Protecting FOSS systems

While the spoofing attack is a difficult one to tackle, there are a few preventive mechanisms that all network administrators should adopt in their infrastructure. Since the spoofing starts at Layer 2, the real protection has to be implemented in the critical network components such as routers, firewalls, switches, etc.

Deploying the latest stateful firewall, and enabling features in it that fight against source packet spoofing, can be a first level of defense. As a daily chore, network logs from firewalls, routers and switches can be parsed using a script, to see if multiple duplicate ACK packets are being generated.

Also, if an unusual number of SYN packets are being observed, which are not being responded to, that could be a clue to spoofing. The real spoofing detection is to check a bunch of packets for a given set of source and destination IP addresses, and see that there is no other IP address involved in that communication session.

This is a difficult task for a script program to achieve, and for complex networks, deploying an intrusion detection device usually helps to a great extent. There is a thumb rule while inspecting packets, which says that in a network packet log, if an internal LAN IP address is being shown in the log file capturing data for an external interface, that indicates there is a problem.

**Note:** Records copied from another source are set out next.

(** C3 - Teardown does not cancel the nested pause timer. The cleanup
    clears the effect's own timer, so unmounting between two ticks leaves
    nothing pending. On the page's role list, after the 16 typing ticks of
    "Business Analyst" and the tick that starts the pause, an unmount
    leaves the nested timer pending with its full 1800ms; when it fires,
    the component is gone and [setDeleting(true)] is called all the same. *)
Theorem pause_timer_survives_unmount :
  (forall roles h t id nx log u,
      Timers.pending (host (unmount (ticking roles h t id nx log u))) = [])
  /\ let w := exec page_roles (repeat Fire 17 ++ [Unmount]) (mount page_roles) in
     mounted w = false
     /\ outstanding w = [(1800, Pause)]
     /\ exists w',
         step page_roles w = Some w'
         /\ Timers.now (host w') = Timers.now (host w) + 1800
         /\ calls w' = (calls w ++ [SetDeleting true])%list.
Proof.
  split.
  - intros. cbn. now rewrite Nat.eqb_refl.
  - vm_compute. split; [reflexivity|]. split; [reflexivity|].
    eexists. split; [reflexivity|]. split; reflexivity.
Qed.

(** C4 - Cycle completeness. From the start of role [i] (no character
    typed, not deleting, the effect's timer pending), the
    [2 * length + 3] timer firings of one type, pause, delete, switch cycle
    lead to the start of role [(i + 1) mod length(roles)]: [charIdx] is 0
    and [deleting] is false again. This goes on for any number of cycles,
    and a list with a single role comes back to that role. *)
Theorem typewriter_cycle_completeness
    (roles : list string) (i : Z) (cur : string) (w : World) :
  JS.index roles i = Some cur ->
  ready roles i w ->
  (exists w',
      run roles (2 * String.length cur + 3) w = Some w'
      /\ ready roles ((i + 1) mod JS.alength roles) w'
      /\ roleIdx (hooks w') = (i + 1) mod JS.alength roles
      /\ charIdx (hooks w') = 0
      /\ deleting (hooks w') = false
      /\ Timers.now (host w') = Timers.now (host w) + 160 * JS.length cur + 1960)
  /\ (forall k : nat,
         exists m w',
           run roles m w = Some w'
           /\ ready roles ((i + Z.of_nat k) mod JS.alength roles) w')
  /\ match roles with
     | [_] => (i + 1) mod JS.alength roles = i
     | _ => True
     end.
Proof.
  intros Hc Hr. pose proof (index_bounds _ _ _ Hc) as Hi. split; [|split].
  - destruct (cycle_once roles i cur w Hc Hr) as (w' & Hrun & Hr' & Ht).
    exists w'. split; [exact Hrun|]. split; [exact Hr'|].
    destruct Hr' as (t & id & nx & log & u & ->). cbn. auto.
  - intros k. now apply cycle_many.
  - destruct roles as [|r [|r' rs]]; auto.
    cbn in Hi. assert (i = 0) by lia. now subst.
Qed.

Lemma typewriter_cycle_completeness_witness :
  exists w',
    run page_roles (2 * String.length "Business Analyst" + 3) (mount page_roles)
    = Some w'
    /\ roleIdx (hooks w') = 1 /\ charIdx (hooks w') = 0
    /\ deleting (hooks w') = false.
Proof.
  destruct (typewriter_cycle_completeness page_roles 0 "Business Analyst"
              (mount page_roles)) as [(w' & Hrun & _ & Hri & Hci & Hd & _) _].
  - reflexivity.
  - exists 0, 1%nat, 2%nat, [], 0%nat. reflexivity.
  - exists w'. auto.
Defined.

(** C5 - Empty role. When the current role is the empty string, the
    controller does not stall: the tick fires after 100ms and, typing
    nothing, starts the pause; the pause ends after 1800ms; the next tick
    fires after 60ms and moves on to the next role. Three timer firings and
    1960ms after the start of the empty role the next role starts, and no
    setter of the text has been called. *)
Theorem typewriter_empty_role_progress (roles : list string) (i : Z) (w : World) :
  JS.index roles i = Some ""%string ->
  ready roles i w ->
  exists w1 w2 w3,
    step roles w = Some w1 /\ step roles w1 = Some w2 /\ step roles w2 = Some w3
    /\ Timers.now (host w1) = Timers.now (host w) + 100
    /\ Timers.now (host w2) = Timers.now (host w1) + 1800
    /\ Timers.now (host w3) = Timers.now (host w2) + 60
    /\ phase "" (hooks w) = PausedFull
    /\ ready roles ((i + 1) mod JS.alength roles) w3
    /\ calls w3 = (calls w ++ [SetDeleting true; SetDeleting false; SetRoleIdx])%list
    /\ existsb is_typing_call [SetDeleting true; SetDeleting false; SetRoleIdx] = false.
Proof.
  intros Hc (t & id & nx & log & u & ->).
  pose proof (index_bounds _ _ _ Hc) as Hi.
  unfold start.
  do 3 eexists.
  split; [apply (step_full roles _ i 0 t id nx log u ""%string Hc); reflexivity|].
  split; [apply step_pause|].
  split; [apply step_empty; lia|].
  destruct (rem_next i (JS.alength roles) Hi) as [-> _].
  cbn [host Timers.now ticking pausing hooks calls].
  repeat split; try lia.
  - now exists (t + 100 + 1800 + 60), (S (S nx)), (S (S (S nx))),
      ((log ++ [SetDeleting true]) ++ [SetDeleting false; SetRoleIdx])%list, u.
  - now rewrite <- app_assoc.
Qed.

Lemma typewriter_empty_role_progress_witness :
  exists w3,
    run [""%string] 3 (mount [""%string]) = Some w3
    /\ Timers.now (host w3) = 1960
    /\ hooks w3 = start 0.
Proof.
  destruct (typewriter_empty_role_progress [""%string] 0 (mount [""%string]))
    as (w1 & w2 & w3 & H1 & H2 & H3 & T1 & T2 & T3 & _ & Hr & _).
  - reflexivity.
  - exists 0, 1%nat, 2%nat, [], 0%nat. reflexivity.
  - exists w3. cbn [run]. rewrite H1, H2, H3. split; [reflexivity|].
    split.
    + rewrite T3, T2, T1. reflexivity.
    + destruct Hr as (t & id & nx & log & u & ->). reflexivity.
Defined.

(** C6 (as amended) - Timing and step sizes. Between two ticks, with the
    cells agreeing with the current role [cur]:
    - Typing: the tick fires after 100ms, [charIdx] grows by one and the
      text is the slice one character longer;
    - Deleting: the tick fires after 60ms, [charIdx] shrinks by one and the
      text is the slice one character shorter;
    - PausedFull: the tick fires after 100ms, changes no cell and leaves
      exactly one pending timer, the one-shot one of 1800ms; when that
      fires, 1900ms after the state was entered, [deleting] is true and
      nothing else changed;
    - PausedEmpty: the tick fires after 60ms, resets [deleting] and moves
      [roleIdx] on. *)
Theorem typewriter_tick_timing
    (roles : list string) (h : Hooks) (t : Z) (id nx : nat)
    (log : list SetterCall) (u : nat) (cur : string) :
  JS.index roles (roleIdx h) = Some cur ->
  0 <= charIdx h <= JS.length cur ->
  let w := ticking roles h t id nx log u in
  outstanding w = [(delay h, Tick (closure roles h))]
  /\ match phase cur h with
     | Typing =>
         delay h = 100
         /\ exists w',
             step roles w = Some w'
             /\ Timers.now (host w') = t + 100
             /\ hooks w' = {| typed := JS.slice0 cur (charIdx h + 1);
                              roleIdx := roleIdx h;
                              charIdx := charIdx h + 1;
                              deleting := false |}
             /\ JS.length (typed (hooks w')) = charIdx h + 1
     | Deleting =>
         delay h = 60
         /\ exists w',
             step roles w = Some w'
             /\ Timers.now (host w') = t + 60
             /\ hooks w' = {| typed := JS.slice0 cur (charIdx h - 1);
                              roleIdx := roleIdx h;
                              charIdx := charIdx h - 1;
                              deleting := true |}
             /\ JS.length (typed (hooks w')) = charIdx h - 1
     | PausedFull =>
         delay h = 100
         /\ exists w1 w2,
             step roles w = Some w1
             /\ Timers.now (host w1) = t + 100
             /\ hooks w1 = h
             /\ outstanding w1 = [(1800, Pause)]
             /\ step roles w1 = Some w2
             /\ Timers.now (host w2) = t + 1900
             /\ hooks w2 = {| typed := typed h; roleIdx := roleIdx h;
                              charIdx := charIdx h; deleting := true |}
     | PausedEmpty =>
         delay h = 60
         /\ exists w',
             step roles w = Some w'
             /\ Timers.now (host w') = t + 60
             /\ hooks w' = {| typed := typed h;
                              roleIdx := JS.rem (roleIdx h + 1) (JS.alength roles);
                              charIdx := charIdx h;
                              deleting := false |}
     end.
Proof.
  intros Hc Hb w. subst w. split.
  { unfold outstanding, ticking. cbn [host Timers.pending Timers.now map
      Timers.due Timers.cb]. repeat f_equal. lia. }
  destruct h as [ty ri ci d]. cbn [roleIdx charIdx typed] in *.
  unfold phase, delay. cbn [deleting charIdx].
  assert (Hlen : forall e, 0 <= e <= JS.length cur ->
                           JS.length (JS.slice0 cur e) = e).
  { intros e He. rewrite slice0_substring by exact He. unfold JS.length in *.
    rewrite substring_length by lia. lia. }
  destruct d.
  - destruct (0 <? ci) eqn:E.
    + apply Z.ltb_lt in E. split; [reflexivity|].
      eexists. split; [apply (step_deleting roles ty ri ci t id nx log u cur Hc E)|].
      cbn [ticking host hooks Timers.now typed].
      repeat split. apply Hlen. lia.
    + apply Z.ltb_ge in E. split; [reflexivity|].
      eexists. split; [apply (step_empty roles ty ri ci t id nx log u E)|].
      cbn [ticking host hooks Timers.now]. now repeat split.
  - destruct (ci <? JS.length cur) eqn:E.
    + apply Z.ltb_lt in E. split; [reflexivity|].
      eexists. split; [apply (step_typing roles ty ri ci t id nx log u cur Hc E)|].
      cbn [ticking host hooks Timers.now typed].
      repeat split. apply Hlen. lia.
    + apply Z.ltb_ge in E. assert (Heq : ci = JS.length cur) by lia.
      split; [reflexivity|].
      do 2 eexists.
      split; [apply (step_full roles ty ri ci t id nx log u cur Hc Heq)|].
      split; [reflexivity|]. split; [reflexivity|].
      split; [unfold outstanding, pausing;
              cbn [host Timers.pending Timers.now map Timers.due Timers.cb];
              repeat f_equal; lia|].
      split; [apply step_pause|].
      cbn [ticking host hooks Timers.now]. split; [lia | reflexivity].
Qed.

Lemma typewriter_tick_timing_witness :
  exists w',
    step ["A"%string] (mount ["A"%string]) = Some w'
    /\ Timers.now (host w') = 100
    /\ charIdx (hooks w') = 1
    /\ typed (hooks w') = "A"%string.
Proof.
  destruct (typewriter_tick_timing ["A"%string] init 0 1%nat 2%nat [] 0%nat "A"%string)
    as [_ [_ (w' & Hs & Ht & Hh & _)]].
  - reflexivity.
  - cbn. lia.
  - exists w'. rewrite Hh. cbn. auto.
Defined.

(** C6 as the specification words it, refuted: in PausedFull nothing of
    1800ms is pending when the state is entered. With the single role "A",
    the first tick types the only character; the timer then pending is the
    next 100ms tick and no [setDeleting(true)] timer exists yet; [deleting]
    becomes true two firings and 1900ms later. *)
Lemma pause_not_scheduled_on_entry :
  exists w,
    run ["A"%string] 1 (mount ["A"%string]) = Some w
    /\ phase "A" (hooks w) = PausedFull
    /\ outstanding w
       = [(100, Tick {| current := Some "A"%string; c_charIdx := 1;
                        c_deleting := false |})]
    /\ ~ (exists x, In x (Timers.pending (host w))
                    /\ Timers.cb x = Pause
                    /\ Timers.due x = Timers.now (host w) + 1800)
    /\ exists w2,
        run ["A"%string] 2 w = Some w2
        /\ deleting (hooks w2) = true
        /\ Timers.now (host w2) = Timers.now (host w) + 1900.
Proof.
  eexists. split; [reflexivity|]. split; [reflexivity|]. split; [reflexivity|].
  split.
  - intros (x & [<-|[]] & Hcb & _). discriminate Hcb.
  - eexists. split; [reflexivity|]. split; reflexivity.
Qed.

End TypewriterClaims.

(** ** The reveal flag *)

Section RevealFacts.
Import Reveal.

Lemma visible_stays (ev : Event) (w : World) :
  visible w = true -> visible (apply ev w) = true.
Proof.
  intros Hv. destruct ev as [e rest|]; cbn.
  - destruct (observing (obs w)); [|exact Hv].
    unfold callback. destruct (isIntersecting e); [|exact Hv].
    cbn. now destruct (mounted w).
  - unfold unmount. now destruct (mounted w).
Qed.

Lemma visible_stays_exec (evs : list Event) (w : World) :
  visible w = true -> visible (exec evs w) = true.
Proof.
  revert w. induction evs as [|ev evs IH]; intros w Hv; [exact Hv|].
  cbn. apply IH. now apply visible_stays.
Qed.

Lemma not_observing (o : Observer) : targets o = [] -> observing o = false.
Proof. unfold observing. now intros ->. Qed.

Lemma changes_cons (a b x y : bool) (l : list bool) :
  changes a b (x :: y :: l)
  = ((if Bool.eqb x a && Bool.eqb y b then 1 else 0) + changes a b (y :: l))%nat.
Proof. reflexivity. Qed.

Lemma trace_cons (ev : Event) (evs : list Event) (w : World) :
  exists l, trace (ev :: evs) w = visible w :: visible (apply ev w) :: l
            /\ trace evs (apply ev w) = visible (apply ev w) :: l.
Proof. cbn [trace]. destruct evs; eexists; split; reflexivity. Qed.

Lemma trace_all_true (evs : list Event) (w : World) :
  visible w = true ->
  changes false true (trace evs w) = O /\ changes true false (trace evs w) = O.
Proof.
  revert w. induction evs as [|ev evs IH]; intros w Hv; [now cbn|].
  pose proof (visible_stays ev w Hv) as Hv'.
  destruct (IH _ Hv') as [H1 H2].
  destruct (trace_cons ev evs w) as (l & -> & Hl). rewrite Hl in H1, H2.
  rewrite !changes_cons, H1, H2, Hv, Hv'. now cbn.
Qed.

Linux/FOSS systems come with a built-in, but usually less-known feature called source address verification. It is a kernel feature which, when turned on, starts dropping packets that appear to be arriving from the internal network, but in reality are not. Most of the latest kernels, such as Ubuntu and CentOS, do support it, but if your Linux distro does not, it is time to upgrade. Modifying the hosts.conf file to add nospoof on is another level of defense to try.

In terms of detection, for smaller Linux networks, a nice utility called arpwatch is very useful. This keeps track of MAC and IP addresses, records all changes, and can be scripted to alert administrators about a possible attack. Scripting can also be done to go through network interface logs and look for anomalies in terms of source address forging.


Packet spoofing is a difficult type of attack to tackle. It can result in serious data loss, and there are ways to detect it and stop it. Configuring firewalls, switches and routers is an important step to prevent networks from spoofing, and network administrators should know about it. Performing a regular ethical hacking test to penetrate the network and assess vulnerabilities is highly recommended.

Finance firms are found to be common victims to this kind of attack, and their IT management teams should take the necessary steps to prevent financial losses or damage to their reputation. Implementing IPS devices certainly helps in getting control over the IT network infrastructure security.